Please consider this chart of the University of California system's employment of professors and administration. If we extrapolate the lines, then soon there will be more highly-compensated seat-warmers in administration than there will be professors teaching in the classrooms.



It seems that some members of the Education Cartel and Fiefdom came to do good but stayed to do well--as in triple the national median earnings of full-time workers:

(Source: www.championnews.net/ftf_teacher.php?tid=78195&year=2010)

Salary: $172,163
Position: High School Teacher
Full/Part Time: Fulltime
Percent Time Employed: 100%
Assignment: Physics (Grades 9-12 Only)
Years Teaching: 30.5
Degree: Master's

Salary: $163,526
Position: High School Teacher
Full/Part Time: Fulltime
Percent Time Employed: 100%
Assignment: Driver Education
Years Teaching: 32
Degree: Master's
And how about those pension and retirement costs? We have an answer for New York City, and it is sobering. NYC budget - pension costs skyrocketing:

Over the past decade, New York City hasn’t really grown its population but has increased expenses from $28.8 billion to $49.7 billion. The vast majority of that $20.9 billion increase has been in the form of more dollars to fewer employees. Pension costs are killing us most: this has grown from $1.3 billion in 2002 to $8.3 billion in 2012.

That's a 638% increase in pension costs in one decade, while the city budget leaped 72% despite a stable population. The share of the budget devoted to pensions jumped from 4.5% in 2002 to 16.7% in 2012.
I have addressed these issues many times, for example in The Devolution of the Consumer Economy, Part II: Rising Costs, Declining Wages (April 8, 2011) and Complexity: Bureaucratic (Death Spiral) and Self-Organizing (Sustainable) (February 17, 2011).

I have highlighted the Education and Sickcare Cartels, but there are many others with exploding costs and zero alignment with accountability or performance. The Department of Defense, famous for routinely losing track of hundreds of billions of dollars (and does anyone lose their job over that gross mismanagement? No, everyone gets a promotion and raise for doing such a swell job), manages to triple the cost of every weapons system, regardless of the actual performance benefits (increasingly marginal, perhaps?)

The new F-35 fighter aircraft cost $150 million each, once we add in the overruns, replacing the Super Hornet F-18 E/F that cost $57 million each. (Once lifetime costs are included, the F-35 will cost upwards of $300 million each.) Is the F-35 really three times better than the F-18? Which would a commander facing 100 bogeys rather have, 30 F-35s or 90 F-18s? (I suspect they'd take the 90 F-18s, as long as they were loaded with the latest Sidewinder and long-range air-to-air missiles. As has been famously pointed out, at some point quantity becomes a winning quality.)

Will 100 F-35s prevail over 1,000 dirt-cheap drones? How about 10,000 drones? If the future of warfare is increasingly powerful unmanned networked drones (and it clearly is), why are we spending $1 trillion+ on hyper-costly aircraft that are essentially designed for a previous era?
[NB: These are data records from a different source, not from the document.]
Lemma store_app {A} (pre : list A) w post n v : n = Z.of_nat (List.length pre) ->
  store (pre ++ w :: post) n v = Some (pre ++ v :: post).
Proof.
  intros ->. unfold store. rewrite length_app. simpl.
  destruct (Z.leb_spec 0 (Z.of_nat (List.length pre))); [|lia].
  destruct (Z.ltb_spec (Z.of_nat (List.length pre))
              (Z.of_nat (List.length pre + S (List.length post)))); [|lia].
  simpl. rewrite Nat2Z.id, insert_app_r_alt by lia. by rewrite Nat.sub_diag.
Qed.

Lemma store_length {A} (b b' : list A) i v : store b i v = Some b' ->
  List.length b' = List.length b.
Proof. unfold store. case_match; [|done]. intros [= <-]. by rewrite length_insert. Qed.

(** Accesses at a known offset of a buffer that is written as an append. *)
Lemma load_off {A} (pre suf : list A) n k : n = Z.of_nat (List.length pre) -> 0 <= k ->
  load (pre ++ suf) (n + k) = load suf k.
Proof.
  intros -> Hk. unfold load. destruct (Z.ltb_spec (Z.of_nat (List.length pre) + k) 0); [lia|].
  destruct (Z.ltb_spec k 0); [lia|]. rewrite lookup_app_r by lia. f_equal. lia.
Qed.

Lemma store_off {A} (pre suf : list A) n k v : n = Z.of_nat (List.length pre) -> 0 <= k ->
  store (pre ++ suf) (n + k) v = (fun s => pre ++ s) <$> store suf k v.
Proof.
  intros -> Hk. unfold store. rewrite length_app.
  destruct (Z.leb_spec 0 (Z.of_nat (List.length pre) + k)); [|lia].
  destruct (Z.leb_spec 0 k); [|lia]. simpl.
  destruct (Z.ltb_spec (Z.of_nat (List.length pre) + k)
              (Z.of_nat (List.length pre + List.length suf))),
           (Z.ltb_spec k (Z.of_nat (List.length suf))); try lia; simpl; [|done].
  rewrite insert_app_r_alt by lia. do 3 f_equal. lia.
Qed.

Lemma load_here {A} (pre suf : list A) n : n = Z.of_nat (List.length pre) ->
  load (pre ++ suf) n = load suf 0.
Proof. intros ->. rewrite <- (load_off pre suf _ 0) by done. f_equal. lia. Qed.

Lemma store_here {A} (pre suf : list A) n v : n = Z.of_nat (List.length pre) ->
  store (pre ++ suf) n v = (fun s => pre ++ s) <$> store suf 0 v.
Proof. intros ->. rewrite <- (store_off pre suf _ 0) by done. f_equal. lia. Qed.

Lemma store_0 {A} (x : A) l v : store (x :: l) 0 v = Some (v :: l).
Proof. by apply (store_app []). Qed.
Lemma store_1 {A} (x y : A) l v : store (x :: y :: l) 1 v = Some (x :: v :: l).
Proof. by apply (store_app [x]). Qed.
Lemma store_2 {A} (x y z : A) l v : store (x :: y :: z :: l) 2 v = Some (x :: y :: v :: l).
Proof. by apply (store_app [x; y]). Qed.
Lemma store_3 {A} (x y z w : A) l v :
  store (x :: y :: z :: w :: l) 3 v = Some (x :: y :: z :: v :: l).
Proof. by apply (store_app [x; y; z]). Qed.

(** Opens a run of [load]s and [store]s on concrete offsets of a split buffer. *)
Ltac offsets :=
  repeat first
    [ rewrite load_off by (done || lia) | rewrite store_off by (done || lia)
    | rewrite load_here by (done || lia) | rewrite store_here by (done || lia)
    | rewrite store_0 | rewrite store_1 | rewrite store_2 | rewrite store_3 ].

Lemma load_in {A} (l : list A) i : 0 <= i < Z.of_nat (List.length l) ->
  exists v, load l i = Some v.
Proof.
  intros H. replace i with (Z.of_nat (Z.to_nat i)) by lia. rewrite load_nat.
  apply lookup_lt_is_Some_2. lia.
Qed.

Lemma store_in {A} (l : list A) i v : 0 <= i < Z.of_nat (List.length l) ->
  exists l', store l i v = Some l' /\ List.length l' = List.length l.
Proof.
  intros H. unfold store. rewrite (proj2 (Z.leb_le _ _)), (proj2 (Z.ltb_lt _ _)) by lia.
  eexists. split; [done|]. apply length_insert.
Qed.

Lemma split_block {A} (l : list A) (n : nat) : (n <= List.length l)%nat ->
  exists p q, l = p ++ q /\ List.length p = n.
Proof.
  intros H. exists (take n l), (drop n l). split; [by rewrite take_drop|].
  rewrite length_take. lia.
Qed.

(** [memcpy] from and to a range of a buffer. *)
Definition read_block {A} (b : list A) (off n : Z) : option (list A) :=
  if (0 <=? off) && (0 <=? n) && (off + n <=? Z.of_nat (List.length b))
  then Some (take (Z.to_nat n) (drop (Z.to_nat off) b)) else None.

Definition write_block {A} (b : list A) (off : Z) (xs : list A) : option (list A) :=
  if (0 <=? off) && (off + Z.of_nat (List.length xs) <=? Z.of_nat (List.length b))
  then Some (take (Z.to_nat off) b ++ xs ++ drop (Z.to_nat off + List.length xs) b) else None.

Lemma read_block_app {A} (pre xs post : list A) off n :
  off = Z.of_nat (List.length pre) -> n = Z.of_nat (List.length xs) ->
  read_block (pre ++ xs ++ post) off n = Some xs.
Proof.
  intros -> ->. unfold read_block. rewrite !length_app.
  rewrite !(proj2 (Z.leb_le _ _)) by lia. cbn [andb].
  by rewrite !Nat2Z.id, drop_app_length, take_app_length.
Qed.

Lemma write_block_app {A} (pre old post xs : list A) off :
  off = Z.of_nat (List.length pre) -> List.length old = List.length xs ->
  write_block (pre ++ old ++ post) off xs = Some (pre ++ xs ++ post).
Proof.
  intros -> Hl. unfold write_block. rewrite !length_app.
  rewrite !(proj2 (Z.leb_le _ _)) by lia. cbn [andb].
  rewrite Nat2Z.id, take_app_length, <- Hl, <- drop_drop, drop_app_length.
  by rewrite drop_app_length.
Qed.

Lemma write_block_length {A} (b xs b' : list A) off :
  write_block b off xs = Some b' -> List.length b' = List.length b.
Proof.
  unfold write_block. case_match eqn:E; [|done]. intros [= <-].
  apply andb_true_iff in E as [?%Z.leb_le ?%Z.leb_le].
  rewrite !length_app, length_take, length_drop. lia.
Qed.

(** The character codes of a literal. *)
Definition codes (s : string) : list Z :=
  (fun c => Z.of_N (N_of_ascii c)) <$> String.list_ascii_of_string s.

(** C [strlen]: the index of the first zero cell, [None] when there is none. *)
Fixpoint strlen (b : list Z) : option nat :=
  match b with
  | [] => None
  | c :: b' => if c =? 0 then Some O else S <$> strlen b'
  end.

(** A string's characters: the buffer [s ++ 0 :: rest] holds the string [s]. *)
Definition chars (s : list Z) : Prop := Forall (fun c => c <> 0) s.

Lemma strlen_app s rest : chars s -> strlen (s ++ 0 :: rest) = Some (List.length s).
Proof.
  induction 1 as [|c s Hc _ IH]; simpl; [done|].
  by rewrite (proj2 (Z.eqb_neq _ _)), IH by done.
Qed.

(** A decidable property of the integers below [n] (byte values, sextets, ...)
    is checked by evaluating it on each. *)
Lemma range_forall (P : Z -> Prop) `{!forall v, Decision (P v)} (n v : Z) :
  forallb (fun v => bool_decide (P v)) (seqZ 0 n) = true -> 0 <= v < n -> P v.
Proof.
  intros Hf Hv. eapply forallb_forall in Hf; [by eapply bool_decide_eq_true_1|].
  rewrite <- list_elem_of_In. apply elem_of_seqZ. lia.
Qed.

(** Joining a field to the bits above it. *)
Lemma lor_shiftl_add x y n : 0 <= n -> 0 <= y < 2 ^ n ->
  Z.lor (Z.shiftl x n) y = x * 2 ^ n + y.
Proof.
  intros Hn Hy. rewrite <- Z.add_nocarry_lor; [by rewrite Z.shiftl_mul_pow2|].
  apply Z.bits_inj'. intros k Hk. rewrite Z.land_spec, Z.bits_0.
  destruct (Z.ltb_spec k n).
  - by rewrite Z.shiftl_spec_low.
  - destruct (Z.eq_dec y 0) as [->|]; [by rewrite Z.bits_0, andb_false_r|].
    rewrite (Z.bits_above_log2 y k), andb_false_r; [done|lia|].
    apply Z.log2_lt_pow2; [lia|]. apply Z.lt_le_trans with (2 ^ n); [lia|].
    apply Z.pow_le_mono_r; lia.
Qed.

(** ** A state monad with undefined behaviour

    Stateful C functions are translated to [M S A]: the state the function reads
    and writes is [S], its return value is in [A], and [None] is undefined
    behaviour (a null dereference, an access outside an array, a failed
    assertion), after which nothing is claimed. *)

Definition M (S A : Type) : Type := S -> option (A * S).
4. The consequence of substituting delusion for reality is ignored or hidden from view, with the complicity of all the self-serving, entrenched vested-interests.

Is there any evidence that continuing to borrow and squander money on diminishing returns will magically cause a sudden return to productive investment? Of course there isn't; the magical belief that doing more of what has failed will eventually evade causality is delusional.

Does anyone seriously think that counterproductive "investments" in diminishing returns will "grow our way out of debt"? Of course not; everyone with a vested interest in the crumbling Status Quo is terrified that their share of the borrowed/printed swag will be cut. So the only alternative is to cling to a delusional state where belief in the impossible replaces a realistic assessment of risk, cost and consequence.

The irony is that this strategy of clinging to delusion rather than face the necessity of deep cuts in borrow-and-squander budgets will lead to the involuntary reset of the entire system, depriving every vested interest of their share of the swag. Is delusion a sustainable state? No. Thus we can confidently predict that causality, factuality and karma will eventually sweep aside delusion and all those who cling to it.